Aujourd'hui les médias DL sont excessivement chers même si les prix ont largement baissés depuis leur arrivée sur le marché. Heureusement ceci devrait également évoluer car Traxdata et Imation vont proposer une concurrence à Verbatim qui était l’unique fabricant jusqu’à présent sur le marché des DVD+R DL. Le format DVD-R ne sera pas non plus en reste, et il devrait également supporter le DL d’ici la fin de l’année. La vitesse de gravure de ces médias DL reste relativement lente, mais est en train de progresser assez rapidement. Initialement les DVD+R DL se gravaient en 2.4x (et c’est à cette vitesse que sont encore certifiés les médias). Mais les derniers graveurs (en particuliers les Pioneer/Asus DVR108 et NEC ND3500) supportent des vitesses de 4x sur ces médias.

L'explosion des vitesses de gravure

A l'origine, les graveurs simple couche gravaient des DVDR en 4x voir en 8x. L’évolution n’a pas cessée, pour arriver aujourd’hui à des vitesses très élevées : jusqu’à 16x pour les modèles les plus récents. La gravure de DVD atteint avec le 16x la vitesse maximale envisageable pour une gravure dans des conditions satisfaisantes, comme ce fut le cas avec les graveurs de CD avec le 48x. Même si certains graveurs ont atteint le 52x, cette vitesse nécessitait une rotation du disque tellement élevée (plus de 10 000 tpm) que la qualité de la gravure en pâtissait lourdement. Le "1x" de la technologie du DVD n’étant pas le même que pour le CD, la vitesse de rotation aux extrémités en 16x correspond à celle atteinte par un CD en 48x : environ 9000 tpm. Néanmoins pour l'instant presque aucun média n’est disponible. Les seuls médias réellement disponibles ne sont que des 8x. Heureusement, certains graveurs acceptent de graver en 12x ces médias. Concernant les médias en 16x, seul Traxdata en a annoncé pour très prochainement. En ce qui concerne le format réinscriptible (+RW et –RW) les vitesses actuelles sont de 4x et elles devraient atteindre le 6x voire même 8x d’ici la fin de l’année.

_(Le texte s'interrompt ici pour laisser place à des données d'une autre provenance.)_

(* ===== verification/Sched.v ===== *)
(** * The scheduler (kernel/sched/scheduler.c, scheduler.h): data and operations

    The ready queue is a circular array of process pointers. [scheduler_schedule]
    ends in the context switch, which is assembly: the model returns which switch it
    asks for. Port writes of the initialisation are returned as a list. The
    scheduler keeps its own current process beside the one of process.c. *)
From S2P Require Import Prelude Memory PageAlloc Ring Process.

Definition SCHEDULER_TIME_SLICE : Z := 10.
Definition SCHEDULER_MAX_QUEUE_SIZE : Z := 256.
Definition SCHEDULER_TICK_FREQUENCY : Z := 100.
Definition PIT_BASE_FREQUENCY : Z := 1193182.
Definition PIT_DIVISOR : Z := PIT_BASE_FREQUENCY / SCHEDULER_TICK_FREQUENCY.
Definition PIT_CHANNEL0_DATA : Z := 0x40.
Definition PIT_COMMAND : Z := 0x43.

Record scheduler_stats := mk_sched_stats {
  ss_total_ticks : Z;
  context_switches : Z;
  idle_ticks : Z;
  processes_scheduled : Z;
}.

Record sched (S : Type) := mk_sched {
  ready_queue : Z -> Z;
  queue_head : Z;
  queue_tail : Z;
  queue_count : Z;
  sc_current : Z;
  scheduler_running : bool;
  need_reschedule : bool;
  sc_stats : scheduler_stats;
  sc_procs : procs S;
}.
Arguments mk_sched {S}.
Arguments ready_queue {S}.
Arguments queue_head {S}.
Arguments queue_tail {S}.
Arguments queue_count {S}.
Arguments sc_current {S}.
Arguments scheduler_running {S}.
Arguments need_reschedule {S}.
Arguments sc_stats {S}.
Arguments sc_procs {S}.

(** How [scheduler_schedule] ends: the machine halts, the same process goes on, or
    [context_switch] is called from the first process (0: none) to the second. *)
Inductive outcome :=
| Halt
| Stay (p : Z)
| Switch (old new : Z).

Section Sched.
Context {S : Type} `{PageAllocator S}.
Implicit Types s : sched S.

Definition with_queue (q : Z -> Z) (hd tl n : Z) s : sched S :=
  mk_sched q hd tl n (sc_current s) (scheduler_running s) (need_reschedule s) (sc_stats s) (sc_procs s).
Definition with_procs (p : procs S) s : sched S :=
  mk_sched (ready_queue s) (queue_head s) (queue_tail s) (queue_count s) (sc_current s)
    (scheduler_running s) (need_reschedule s) (sc_stats s) p.
Definition with_sc_current (p : Z) s : sched S :=
  mk_sched (ready_queue s) (queue_head s) (queue_tail s) (queue_count s) p
    (scheduler_running s) (need_reschedule s) (sc_stats s) (sc_procs s).
Definition with_flags (running need : bool) s : sched S :=
  mk_sched (ready_queue s) (queue_head s) (queue_tail s) (queue_count s) (sc_current s)
    running need (sc_stats s) (sc_procs s).
Definition with_sc_stats (st : scheduler_stats) s : sched S :=
  mk_sched (ready_queue s) (queue_head s) (queue_tail s) (queue_count s) (sc_current s)
    (scheduler_running s) (need_reschedule s) st (sc_procs s).

Definition proc_of s (p : Z) : pcb := process_table (sc_procs s) p.
(** [*p = f( *p )] *)
Definition modify_proc (p : Z) (f : pcb -> pcb) s : sched S := with_procs (modify p f (sc_procs s)) s.

Definition queue_empty s : bool := queue_count s =? 0.
Definition queue_full s : bool := SCHEDULER_MAX_QUEUE_SIZE <=? queue_count s.

Definition queue_enqueue (p : Z) s : sched S * bool :=
  if queue_full s || (p =? NULL) then (s, false)
  else (with_queue (upd (ready_queue s) (queue_tail s) p) (queue_head s)
          ((queue_tail s + 1) mod SCHEDULER_MAX_QUEUE_SIZE) (queue_count s + 1) s, true).

Definition queue_dequeue s : sched S * Z :=
  if queue_empty s then (s, NULL)
  else (with_queue (upd (ready_queue s) (queue_head s) NULL)
          ((queue_head s + 1) mod SCHEDULER_MAX_QUEUE_SIZE) (queue_tail s) (queue_count s - 1) s,
        ready_queue s (queue_head s)).

(** [ready_queue[current] = ready_queue[next]; current = next; next = (next + 1) % MAX;] *)
Fixpoint shift_queue (k : nat) (current : Z) (q : Z -> Z) : Z -> Z :=
  match k with
  | O => q
  | Datatypes.S k' =>
      let next := (current + 1) mod SCHEDULER_MAX_QUEUE_SIZE in
      shift_queue k' next (upd q current (q next))
  end.

(** The search of [queue_remove] from the [i]-th element, in slot [idx]; [k] is how
    many elements are left. *)
Fixpoint remove_loop (k : nat) (i idx : Z) (p : Z) s : sched S * bool :=
  match k with
  | O => (s, false)
  | Datatypes.S k' =>
      if ready_queue s idx =? p then
        let q := shift_queue (Z.to_nat (queue_count s - 1 - i)) idx (ready_queue s) in
        let tail := (queue_tail s + SCHEDULER_MAX_QUEUE_SIZE - 1) mod SCHEDULER_MAX_QUEUE_SIZE in
        (with_queue (upd q tail NULL) (queue_head s) tail (queue_count s - 1) s, true)
      else remove_loop k' (i + 1) ((idx + 1) mod SCHEDULER_MAX_QUEUE_SIZE) p s
  end.
Definition queue_remove (p : Z) s : sched S * bool :=
  if queue_empty s || (p =? NULL) then (s, false)
  else remove_loop (Z.to_nat (queue_count s)) 0 (queue_head s) p s.

Definition queue_peek s : Z := if queue_empty s then NULL else ready_queue s (queue_head s).

(** ** Initialisation *)

(** The port writes of [pit_init]: mode 3 on channel 0, then the divisor. *)
Definition pit_init : list (Z * Z) :=
  let divisor := u16 PIT_DIVISOR in
  [(PIT_COMMAND, Z.lor (Z.lor 0x00 0x30) 0x06);
   (PIT_CHANNEL0_DATA, Z.land divisor 0xFF);
   (PIT_CHANNEL0_DATA, Z.land (Z.shiftr divisor 8) 0xFF)].
(** [timer_irq_enable] when the master PIC mask reads [mask]. *)
Definition timer_irq_enable (mask : Z) : list (Z * Z) := [(0x21, u8 (Z.land mask (Z.lnot 0x01)))].

Definition scheduler_init (mask : Z) s : sched S * list (Z * Z) :=
  let s := for_range 0 SCHEDULER_MAX_QUEUE_SIZE
    (fun i s => with_queue (upd (ready_queue s) i NULL) (queue_head s) (queue_tail s) (queue_count s) s) s in
  let s := with_queue (ready_queue s) 0 0 0 s in
  let s := with_sc_stats (mk_sched_stats 0 0 0 0) s in
  let idle := process_get_by_pid PID_IDLE (sc_procs s) in
  let s := if idle =? NULL then s
           else
             let s := modify_proc idle (set_time_slice SCHEDULER_TIME_SLICE) (with_sc_current idle s) in
             with_procs (process_set_state idle PROCESS_STATE_RUNNING (sc_procs s)) s in
  (with_flags true (need_reschedule s) s, pit_init ++ timer_irq_enable mask).

(** ** Scheduling *)

Definition scheduler_add (p : Z) s : sched S * bool :=
  if p =? NULL then (s, false)
  else if negb (is_state PROCESS_STATE_READY (proc_of s p)) then (s, false)
  else if queue_full s then (s, false)
  else
    let s := if time_slice (proc_of s p) =? 0
             then modify_proc p (set_time_slice SCHEDULER_TIME_SLICE) s else s in
    let '(s, r) := queue_enqueue p s in
    let st := sc_stats s in
    (if r : bool then with_sc_stats (mk_sched_stats (ss_total_ticks st) (context_switches st) (idle_ticks st)
                              (u64 (processes_scheduled st + 1))) s else s, r).

Definition scheduler_remove (p : Z) s : sched S * bool :=
  if p =? NULL then (s, false) else queue_remove p s.

(** The current process, if still running, goes to the back of the queue. *)
Definition requeue_current s : sched S :=
  let old := sc_current s in
  if negb (old =? NULL) && is_state PROCESS_STATE_RUNNING (proc_of s old)
  then fst (queue_enqueue old (modify_proc old (set_state PROCESS_STATE_READY) s))
  else s.

Definition scheduler_schedule s : sched S * outcome :=
  let old := sc_current s in
  let s := requeue_current s in
  let '(s, new) := queue_dequeue s in
  let new := if new =? NULL then process_get_by_pid PID_IDLE (sc_procs s) else new in
  if new =? NULL then (s, Halt)
  else
    let s := modify_proc new (fun b => set_time_slice SCHEDULER_TIME_SLICE
                                         (set_state PROCESS_STATE_RUNNING b)) s in
    if new =? old then (s, Stay new)
    else
      let st := sc_stats s in
      let s := with_sc_stats (mk_sched_stats (ss_total_ticks st) (u64 (context_switches st + 1))
                                (idle_ticks st) (processes_scheduled st)) (with_sc_current new s) in
      (s, Switch old new).

(** The bookkeeping of a timer tick before the decision to reschedule. *)
Definition account_tick s : sched S :=
  let c := sc_current s in
  let s := modify_proc c (fun b => set_total_ticks (u64 (total_ticks b + 1)) b) s in
  let st := sc_stats s in
  let s := if pid (proc_of s c) =? PID_IDLE
           then with_sc_stats (mk_sched_stats (ss_total_ticks st) (context_switches st)
                                 (u64 (idle_ticks st + 1)) (processes_scheduled st)) s
           else s in
  if 0 <? time_slice (proc_of s c)
  then modify_proc c (fun b => set_time_slice (time_slice b - 1) b) s else s.

Definition scheduler_tick s : sched S * option outcome :=
  let st := sc_stats s in
  let s := with_sc_stats (mk_sched_stats (u64 (ss_total_ticks st + 1)) (context_switches st)
                            (idle_ticks st) (processes_scheduled st)) s in
  let c := sc_current s in
  if negb (scheduler_running s) || (c =? NULL) then (s, None)
  else
    let s := account_tick s in
    let s := if time_slice (proc_of s c) =? 0 then
               if 0 <? queue_count s then with_flags (scheduler_running s) true s
               else modify_proc c (set_time_slice SCHEDULER_TIME_SLICE) s
             else s in
    if need_reschedule s then
      let s := with_flags (scheduler_running s) false s in
      let '(s, o) := scheduler_schedule s in (s, Some o)
    else (s, None).

Definition scheduler_yield s : sched S * option outcome :=
  if negb (scheduler_running s) then (s, None)
  else
    let c := sc_current s in
    let s := if c =? NULL then s else modify_proc c (set_time_slice 0) s in
    let '(s, o) := scheduler_schedule s in (s, Some o).

Definition scheduler_get_current s : Z := sc_current s.
Definition scheduler_set_time_slice (p ticks : Z) s : sched S :=
  if p =? NULL then s else modify_proc p (set_time_slice ticks) s.
Definition scheduler_get_stats s : scheduler_stats := sc_stats s.
Definition scheduler_is_running s : bool := scheduler_running s.
End Sched.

Ces vitesses de gravure posent le problème du débit de données nécessaire : graver un DVD en 16x nécessite un débit soutenu de 23Mo/s (le 1x du DVD correspond à 1.5Mo/s) alors que sur un CDR, une gravure à 48x ne nécessitait un débit soutenu que de 7.2Mo/s (le 1x du CD correspond à 150ko/s). Il est donc fortement recommandé de ne rien faire d’autre lors d’une gravure de DVD à de telles vitesses car même si les disques actuels sont largement capables de soutenir un tel débit, si le disque dur est sollicité en parallèle, le débit s’effondre.

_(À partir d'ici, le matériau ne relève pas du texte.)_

(* ===== verification/PipeProps.v ===== *)
(** * Theorems of pipes (kernel/ipc/pipe.c)

    A pipe refines a byte queue: what has been read, followed by what is buffered, is
    what has been written, whatever the interleaving of the sections of readers,
    writers and closers. *)
From S2P Require Import Prelude Memory PageAlloc Pmm Ring Process ProcessProps Pipe.

Section Props.
Context {W : Type} `{ProcessOps W}.
Implicit Types s : pipes W.

(** The bytes waiting in the pipe, oldest first. *)
Definition contents (p : pipe) : list Z :=
  ring (p_buffer p) PIPE_BUFFER_SIZE (read_pos p) (Z.to_nat (p_count p)).

Record pipe_ok (p : pipe) : Prop := {
  pk_pos : 0 <= read_pos p < PIPE_BUFFER_SIZE;
  pk_count : 0 <= p_count p <= PIPE_BUFFER_SIZE;
  pk_tail : write_pos p = (read_pos p + p_count p) mod PIPE_BUFFER_SIZE;
  pk_bytes : Forall (fun b => 0 <= b < 256) (contents p);
}.

Lemma length_contents p : pipe_ok p -> Z.of_nat (length (contents p)) = p_count p.
Proof. intros []. unfold contents. rewrite length_ring. lia. Qed.

(** ** Copying *)

Lemma copy_out_spec n b rp m dest :
  0 <= rp < PIPE_BUFFER_SIZE -> Forall (fun x => 0 <= x < 256) (ring b PIPE_BUFFER_SIZE rp n) ->
  let '(m', rp') := copy_out n b rp m dest in
  rp' = (rp + Z.of_nat n) mod PIPE_BUFFER_SIZE /\
  bytes_at m' dest n = ring b PIPE_BUFFER_SIZE rp n /\
  (forall x, x < dest \/ dest + Z.of_nat n <= x -> m' x = m x).
Proof.
  revert rp m dest. induction n as [|n IH]; intros rp m dest Hrp Hb; cbn [copy_out].
  - rewrite Z.add_0_r, Z.mod_small by done. done.
  - simpl in Hb. apply Forall_cons in Hb as [Hb1 Hb].
    assert (Hrp' : 0 <= (rp + 1) mod PIPE_BUFFER_SIZE < PIPE_BUFFER_SIZE)
      by (apply Z.mod_pos_bound; unfold PIPE_BUFFER_SIZE; lia).
    specialize (IH _ (store8 m dest (b rp)) (dest + 1) Hrp' Hb).
    destruct (copy_out n b ((rp + 1) mod PIPE_BUFFER_SIZE) (store8 m dest (b rp)) (dest + 1)) as [m' rp'].
    destruct IH as (E1 & E2 & E3). split; [|split].
    + rewrite E1, Zplus_mod_idemp_l. f_equal. lia.
    + cbn [bytes_at ring]. rewrite E2. f_equal. unfold load8. rewrite E3 by lia.
      rewrite store8_same, u8_id, u8_id; rewrite ?u8_id; lia.
    + intros x Hx. rewrite E3 by lia. apply store8_other. lia.
Qed.

Lemma copy_in_spec n k b rp m src :
  0 <= rp < PIPE_BUFFER_SIZE -> Z.of_nat k + Z.of_nat n <= PIPE_BUFFER_SIZE ->
  let '(b', wp') := copy_in n b ((rp + Z.of_nat k) mod PIPE_BUFFER_SIZE) m src in
  wp' = (rp + Z.of_nat k + Z.of_nat n) mod PIPE_BUFFER_SIZE /\
  ring b' PIPE_BUFFER_SIZE rp (k + n) = ring b PIPE_BUFFER_SIZE rp k ++ bytes_at m src n.
Proof.
  revert k b src. induction n as [|n IH]; intros k b src Hrp Hk; cbn [copy_in].
  - rewrite Z.add_0_r, Nat.add_0_r, app_nil_r. done.
  - replace (((rp + Z.of_nat k) mod PIPE_BUFFER_SIZE + 1) mod PIPE_BUFFER_SIZE)
      with ((rp + Z.of_nat (S k)) mod PIPE_BUFFER_SIZE) by (rewrite Zplus_mod_idemp_l; f_equal; lia).
    specialize (IH (S k) (upd b ((rp + Z.of_nat k) mod PIPE_BUFFER_SIZE) (load8 m src)) (src + 1) Hrp ltac:(lia)).
    destruct (copy_in n _ _ m (src + 1)) as [b' wp']. destruct IH as [E1 E2]. split.
    + rewrite E1. f_equal. lia.
    + replace (k + S n)%nat with (S k + n)%nat by lia. rewrite E2.
      rewrite ring_push by (unfold PIPE_BUFFER_SIZE in *; lia). by rewrite <- app_assoc.
Qed.

(** ** Changes that leave the bytes of a pipe alone *)

(** Same buffer and indices: only waiters, flags, references or the identifier differ. *)
Definition same_ring (p p' : pipe) : Prop :=
  p_buffer p' = p_buffer p /\ read_pos p' = read_pos p /\ write_pos p' = write_pos p /\ p_count p' = p_count p.

Lemma same_ring_refl p : same_ring p p.
Proof. done. Qed.
Lemma same_ring_trans p q r : same_ring p q -> same_ring q r -> same_ring p r.
Proof. unfold same_ring. intros (?&?&?&?) (?&?&?&?). repeat split; congruence. Qed.
Lemma same_ring_contents p p' : same_ring p p' -> contents p' = contents p.
Proof. intros (E1 & E2 & E3 & E4). unfold contents. by rewrite E1, E2, E4. Qed.
Lemma same_ring_ok p p' : same_ring p p' -> pipe_ok p -> pipe_ok p'.
Proof.
  intros He [P1 P2 P3 P4]. pose proof He as (E1 & E2 & E3 & E4).
  split; rewrite ?E2, ?E3, ?E4; auto. by rewrite (same_ring_contents _ _ He).
Qed.

(** The slot keeps its bytes, other slots and the memory do not change. *)
Definition keeps (i : Z) s s' : Prop :=
  same_ring (pipe_table s i) (pipe_table s' i) /\ pi_mem s' = pi_mem s /\
  forall j, j <> i -> pipe_table s' j = pipe_table s j.

#[export] Instance keeps_preorder i : PreOrder (keeps i).
Proof.
  split.
  - intros s. done.
  - intros s1 s2 s3 (A1 & A2 & A3) (B1 & B2 & B3). split; [by eapply same_ring_trans|].
    split; [congruence|]. intros j Hj. by rewrite B3, A3.
Qed.

Lemma keeps_set_pipe i p s : same_ring (pipe_table s i) p -> keeps i s (set_pipe i p s).
Proof.
  intros Hp. split; [simpl; by rewrite upd_same|]. split; [done|]. intros j Hj. simpl. by apply upd_other.
Qed.
Lemma keeps_world i w s : keeps i s (with_world w s).
Proof. done. Qed.
Lemma keeps_transferred i n s : keeps i s (add_transferred n s).
Proof. done. Qed.

Lemma keeps_wait i s (rq wq : wait_queue) (w : W) :
  keeps i s (with_world w (set_pipe i (set_waiters rq wq (pipe_table s i)) s)).
Proof. etransitivity; [|apply keeps_world]. by apply keeps_set_pipe. Qed.

Lemma keeps_block_reader i s : keeps i s (pipe_block_reader i s).
Proof. unfold pipe_block_reader. destruct (wait_block _ _). apply keeps_wait. Qed.
Lemma keeps_block_writer i s : keeps i s (pipe_block_writer i s).
Proof. unfold pipe_block_writer. destruct (wait_block _ _). apply keeps_wait. Qed.
Lemma keeps_wake_reader i s : keeps i s (pipe_wake_reader i s).
Proof. unfold pipe_wake_reader. destruct (wait_wake _ _). apply keeps_wait. Qed.
Lemma keeps_wake_writer i s : keeps i s (pipe_wake_writer i s).
Proof. unfold pipe_wake_writer. destruct (wait_wake _ _). apply keeps_wait. Qed.
Lemma keeps_wake_all_readers i s : keeps i s (pipe_wake_all_readers i s).
Proof. unfold pipe_wake_all_readers. destruct (wait_wake_all _ _ _). apply keeps_wait. Qed.
Lemma keeps_wake_all_writers i s : keeps i s (pipe_wake_all_writers i s).
Proof. unfold pipe_wake_all_writers. destruct (wait_wake_all _ _ _). apply keeps_wait. Qed.

Create HintDb pipe.
#[local] Hint Resolve keeps_block_reader keeps_block_writer keeps_wake_reader keeps_wake_writer
  keeps_wake_all_readers keeps_wake_all_writers keeps_transferred : pipe.

Lemma keeps_ok i s s' :
  keeps i s s' -> pipe_ok (pipe_table s i) ->
  pipe_ok (pipe_table s' i) /\ contents (pipe_table s' i) = contents (pipe_table s i).
Proof. intros (K & _ & _) Hk. split; [by eapply same_ring_ok|by apply same_ring_contents]. Qed.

Mis à mal par un double test HDTach (en bas), même un nouveau disque dur SATA (Western Digital Raptor WD360GD) ne peut assurer un débit suffisant à une gravure de DVD en 16x alors qu’un test simple (en haut) montre qu’il aurait pourtant largement de quoi l’assurer.

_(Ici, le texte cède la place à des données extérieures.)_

Lemma take_message_ok s F Q i buf max_len src_ptr :
  rep s F Q [] -> qidx i -> Q i <> [] -> 0 <= max_len ->
  let '(s', n) := take_message i buf max_len src_ptr s in
  exists src data rest, box s i = (src, data) :: rest /\
    (exists F' Q', rep s' F' Q' []) /\ box s' i = rest /\
    (forall j, qidx j -> j <> i -> box s' j = box s j) /\
    n = Z.min (Z.of_nat (length data)) max_len /\
    delivered (mg_mem s') buf src_ptr src (take (Z.to_nat n) data).
Proof.
  intros Hr Hi Hne Hmax. destruct (Q i) as [|p r] eqn:EQ; [done|]. clear Hne.
  pose proof Hr as [R1 R2 R3 R4 R5 [R6 R6'] [R7 R7'] [R8 R8'] R9 R10]. rewrite app_nil_r in *.
  pose proof (R2 i Hi) as Hs. rewrite EQ in Hs. destruct Hs as [Ehd Hs].
  assert (HpQ : p ∈ Q i) by (rewrite EQ; left).
  assert (Hp : 1 <= p <= MSG_POOL_SIZE) by by apply (R8' i).
  destruct (R10 i p Hi HpQ) as [Hlen Hbytes].
  unfold take_message. rewrite Ehd. set (x := message_pool s p) in *. cbv zeta.
  set (n := Z.min (m_length x) max_len). set (m := if src_ptr =? NULL then _ else _).
  set (q' := set_links _ _ _ _). set (s1 := count_received _).
  assert (Hp0 : p <> 0) by lia.
  assert (Epool : message_pool s1 = upd (message_pool s) p (set_next (free_messages s) zero_message)).
  { unfold s1, msg_free, NULL. by rewrite (proj2 (Z.eqb_neq p 0)). }
  assert (Efree : free_messages s1 = p) by (unfold s1, msg_free, NULL; by rewrite (proj2 (Z.eqb_neq p 0))).
  assert (Equ : msg_queues s1 = upd (msg_queues s) i q') by (unfold s1, msg_free, NULL; by rewrite (proj2 (Z.eqb_neq p 0))).
  assert (Emem : mg_mem s1 = m) by (unfold s1, msg_free, NULL; by rewrite (proj2 (Z.eqb_neq p 0))).
  pose proof (R6' i Hi) as Hnd. rewrite EQ in Hnd. apply NoDup_cons in Hnd as [Hpr Hnd].
  assert (Hother : forall j y, qidx j -> y ∈ upd Q i r j -> y ∈ Q j /\ y <> p).
  { intros j y Hj Hy. destruct (decide (j = i)) as [->|Hj'].
    - rewrite upd_same in Hy. rewrite EQ. split; [set_solver|]. by intros ->.
    - rewrite upd_other in Hy by done. split; [done|]. intros ->. by apply Hj', (R7' j i p). }
  assert (Hr' : rep s1 (p :: F) (upd Q i r) []).
  { split; rewrite ?Epool, ?Efree, ?Equ, ?app_nil_r.
    - simpl. split; [done|]. rewrite upd_same. simpl. eapply mseg_ext; [|exact R1].
      intros y Hy. rewrite upd_other; [done|]. intros ->. by apply (R7 i p).
    - intros j Hj. destruct (decide (j = i)) as [->|Hj'].
      + rewrite !upd_same. simpl. eapply mseg_ext; [|exact Hs]. intros y Hy. rewrite upd_other; [done|]. by intros ->.
      + rewrite !upd_other by done. eapply mseg_ext; [|by apply R2]. intros y Hy. rewrite upd_other; [done|].
        intros ->. by apply Hj', (R7' j i p).
    - intros j Hj. destruct (decide (j = i)) as [->|Hj']; [|rewrite !upd_other by done; auto].
      rewrite !upd_same. simpl. rewrite (R3 i Hi), EQ. destruct r as [|y r]; simpl in Hs.
      + by rewrite Hs.
      + destruct Hs as [-> _]. rewrite (proj2 (Z.eqb_neq y NULL)); [done|].
        assert (1 <= y <= MSG_POOL_SIZE) by (apply (R8' i); [done|rewrite EQ; set_solver]). unfold NULL. lia.
    - intros j Hj. destruct (decide (j = i)) as [->|Hj']; [|rewrite !upd_other by done; auto].
      rewrite !upd_same. simpl. rewrite (R4 i Hi), EQ. simpl. lia.
    - intros j Hj. destruct (decide (j = i)) as [->|Hj']; [|rewrite !upd_other by done; auto].
      rewrite !upd_same. specialize (R5 i Hi). rewrite EQ in R5. simpl in R5. lia.
    - split; [apply NoDup_cons; split; [by apply (R7 i)|done]|]. intros j Hj.
      destruct (decide (j = i)) as [->|Hj']; [by rewrite upd_same|by rewrite upd_other; auto].
    - split.
      + intros j y Hj [Hy Hyp]%Hother; [|done]. specialize (R7 j y Hj Hy). set_solver.
      + intros j k y Hj Hk [Hy _]%Hother [Hy' _]%Hother; [|done..]. by apply (R7' j k y).
    - split; [intros y Hy; apply elem_of_cons in Hy as [->|Hy]; auto|].
      intros j y Hj [Hy _]%Hother; [|done]. by apply (R8' j).
    - intros y Hy. destruct (R9 y Hy) as [|(j & Hj & HQ)]; [left; by right|].
      destruct (decide (y = p)) as [->|Hyp]; [left; left|right]. exists j. split; [done|].
      destruct (decide (j = i)) as [->|]; [rewrite upd_same; rewrite EQ in HQ; set_solver|by rewrite upd_other].
    - intros j y Hj [Hy Hyp]%Hother; [|done]. rewrite upd_other by done. by apply (R10 j). }
  exists (src_pid x), (snd (letter x)), (map (fun y => letter (message_pool s y)) r).
  split; [rewrite (rep_box _ _ _ _ _ Hr Hi), EQ; done|]. split; [by eexists _, _|].
  assert (Hlet : forall l, p ∉ l -> map (fun y => letter (message_pool s1 y)) l = map (fun y => letter (message_pool s y)) l).
  { intros l Hl. apply map_ext_in. intros y Hy%list_elem_of_In. rewrite Epool, upd_other; [done|]. by intros ->. }
  split; [rewrite (rep_box _ _ _ _ _ Hr' Hi), upd_same; by apply Hlet|]. split; [|split].
  - intros j Hj Hj'. rewrite (rep_box _ _ _ _ _ Hr' Hj), (rep_box _ _ _ _ _ Hr Hj), upd_other by done.
    apply Hlet. intros Hx. by apply Hj', (R7' j i p).
  - simpl. rewrite length_data_list. unfold n. lia.
  - rewrite Emem. simpl.
    pose proof (data_list_take (Z.to_nat (m_length x)) 0 (m_data x) (Z.to_nat n) ltac:(lia)) as Etake.
    destruct (copy_data_spec (Z.to_nat n) 0 (m_data x) (mg_mem s) buf) as [E _].
    { rewrite Etake. apply Forall_take. exact Hbytes. }
    rewrite Z.add_0_r in E. rewrite <- Etake, <- E. apply copied_out.
Qed.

Dernier point qui fâche aussi, la taille de la mémoire cache embarquée dans les graveurs est tout simplement ridicule : 2Mo de mémoire cache, c’était bien du temps des graveurs de CD en 10x ! Yamaha l’avait bien compris d’ailleurs lorsqu’il fabriquait encore des graveurs de CD en intégrant 8Mo de cache ET un buffer underrun. Les constructeurs justifient que le buffer underrun est suffisamment fiable pour permettre des vidages de mémoire cache stoppant momentanément la gravure et la relançant ensuite, mais 2Mo de cache lorsque le graveur nécessite un débit de 23Mo/s ça ne fait même pas 100ms ! Alors que les 8Mo de cache des graveurs de CD assuraient plus d’une seconde de cache, ce qui permettait d’utiliser réellement son PC lors d’une gravure alors que c’est fortement déconseillé avec une gravure DVD.